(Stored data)
(** The agenda after [replaceMatch] has replaced a match that ends in the
    text node [n]: the traversal goes on from the text that is left of [n],
    or from the replacement when no text is left. *)
Lemma Agenda_replaced fe (s s' : DOM) cr crn K root n d rl f fs stack p
    pre new post leftover :
  kindOnly fe -> closed s ->
  Agenda fe s cr root (Txt n d rl) (f :: fs) stack ->
  Forall (fun c => c < length s) cr ->
  Rel s s' K ->
  (forall k, is_Some (K !! k) -> k = n \/ k ∉ agendaIds (Txt n d rl) (f :: fs)) ->
  K !! n = Some (p, standins pre new post) ->
  NoDup (standins pre new post) -> n ∉ standins pre new post ->
  (forall c, c ∈ crn -> length s <= c < length s') -> new ∈ crn ->
  (forall z, post = Some z ->
     (z ∉ crn) /\ length s <= z /\
     kindOf s' z = Some (TextNode leftover true) /\ childrenOf s' z = []) ->
  Agenda fe s' (crn ++ cr) root
    (match post with Some z => Txt z leftover true | None => Skp new end)
    (mkFrame (fparent f) (orNode post new) (frest f) :: fs) stack.
Proof.
  intros Hfe Hcl HA Hcr HR Hkeys HKn Hnd Hn Hcrn Hnew Hpost.
  destruct (Agenda_ids_lt _ _ _ _ _ _ _ HA) as [Hrootlt Hlt].
  destruct HA as [Hself HL HS HRp Hndi Hroot].
  assert (Hf : fself f = n) by (simpl in Hself; congruence).
  rewrite agendaIds_text in *.
  set (A := map fself fs) in *.
  set (B := flat_map idsOf (frest f ++ flat_map frest fs)) in *.
  assert (HnA : (n ∉ A) /\ (n ∉ B)).
  { apply NoDup_app in Hndi as (_ & Hd & Hn2). apply NoDup_cons in Hn2 as [? _].
    split; [|done]. intros Hin. apply (Hd n Hin). by left. }
  assert (HKnone : forall x, x ∈ A \/ x ∈ B -> K !! x = None).
  { intros x Hx. apply eq_None_not_Some. intros HS'.
    destruct (Hkeys x HS') as [->|Hni].
    - destruct HnA. by destruct Hx.
    - apply Hni. apply elem_of_app. destruct Hx; [by left|right; by right]. }
  assert (Hh : orNode post new ∈ standins pre new post).
  { apply standins_elem. destruct post; simpl; eauto. }
  assert (Hhge : length s <= orNode post new < length s').
  { destruct (rel_key _ _ _ HR _ _ _ HKn) as (_ & _ & Hys).
    destruct (Hys _ Hh) as [E|[? _]]; [|done]. rewrite E in Hh. done. }
  assert (HhA : (orNode post new ∉ A) /\ (orNode post new ∉ B)).
  { split; intros Hin.
    - assert (orNode post new < length s); [|lia].
      apply Hlt, elem_of_app. by left.
    - assert (orNode post new < length s); [|lia].
      apply Hlt, elem_of_app. right. by right. }
  assert (Hrest : forall t, t ∈ frest f ++ flat_map frest fs ->
            forall x, x ∈ idsOf t -> K !! x = None).
  { intros t Ht x Hx. apply HKnone. right. by eapply elem_of_flat_ids. }
  assert (Hidx : forall ts, (forall t, t ∈ ts -> t ∈ frest f ++ flat_map frest fs) ->
            forall x, x ∈ map idOf ts -> K !! x = None).
  { intros ts Hts x Hx. apply list_elem_of_fmap in Hx as (t & -> & Ht).
    apply (Hrest t (Hts t Ht)), idOf_idsOf. }
  split.
  - simpl. by destruct post.
  - by eapply Linked_head.
  - inversion HS as [|? ? Hsf HS']; subst. constructor.
    + simpl. destruct (standins_last pre new post) as [front Hfront].
      rewrite Hfront in *.
      eapply (Suffix_replaced s s' K (fself f)); eauto.
      apply Hidx. intros t Ht. apply elem_of_app. by left.
    + rewrite Forall_forall in HS' |- *. intros g Hg.
      apply (Suffix_Rel s s' K); [done| |by apply HS'].
      intros x Hx. apply elem_of_cons in Hx as [->|Hx].
      * apply HKnone. left. by apply list_elem_of_fmap_2.
      * revert x Hx. apply Hidx. intros t Ht. apply elem_of_app. right.
        apply list_elem_of_In, in_flat_map. exists g.
        split; by apply list_elem_of_In.
  - unfold ahead in *. simpl in *. inversion HRp as [|? ? _ HRr]; subst.
    constructor.
    + destruct post as [z|].
      * destruct (Hpost z eq_refl) as (Hz1 & Hz2 & Hz3 & Hz4).
        constructor; [done|done|]. rewrite not_elem_of_app. split; [done|].
        intros Hin. rewrite Forall_forall in Hcr. apply Hcr in Hin. lia.
      * constructor; [apply elem_of_app; by left|]. by apply Hcrn.
    + rewrite Forall_forall in HRr |- *. intros t Ht.
      apply (Repr_Rel fe s s' K cr (crn ++ cr) Hfe HR).
      * intros x Hx. apply elem_of_app. by right.
      * intros x Hx. apply elem_of_app in Hx as [Hx|Hx]; [|by left].
        right. by apply Hcrn.
      * by apply Hrest.
      * by apply HRr.
  - unfold agendaIds, ahead. simpl.
    replace (idsOf (match post with
                    | Some z => Txt z leftover true
                    | None => Skp new
                    end)) with [orNode post new] by by destruct post.
    simpl. fold A B. apply (NoDup_replace_middle A B n); [done|apply HhA..].
  - unfold agendaIds, ahead. simpl.
    replace (idsOf (match post with
                    | Some z => Txt z leftover true
                    | None => Skp new
                    end)) with [orNode post new] by by destruct post.
    simpl. fold A B. intros Hin. apply elem_of_app in Hin as [Hin|Hin].
    + apply Hroot. apply elem_of_app. by left.
    + apply elem_of_cons in Hin as [E|Hin]; [lia|].
      apply Hroot. apply elem_of_app. right. by right.
Qed.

* Problem to work on
In the data, how many lines include the string "Hself"? Reply with only that number.

* Exercise output
2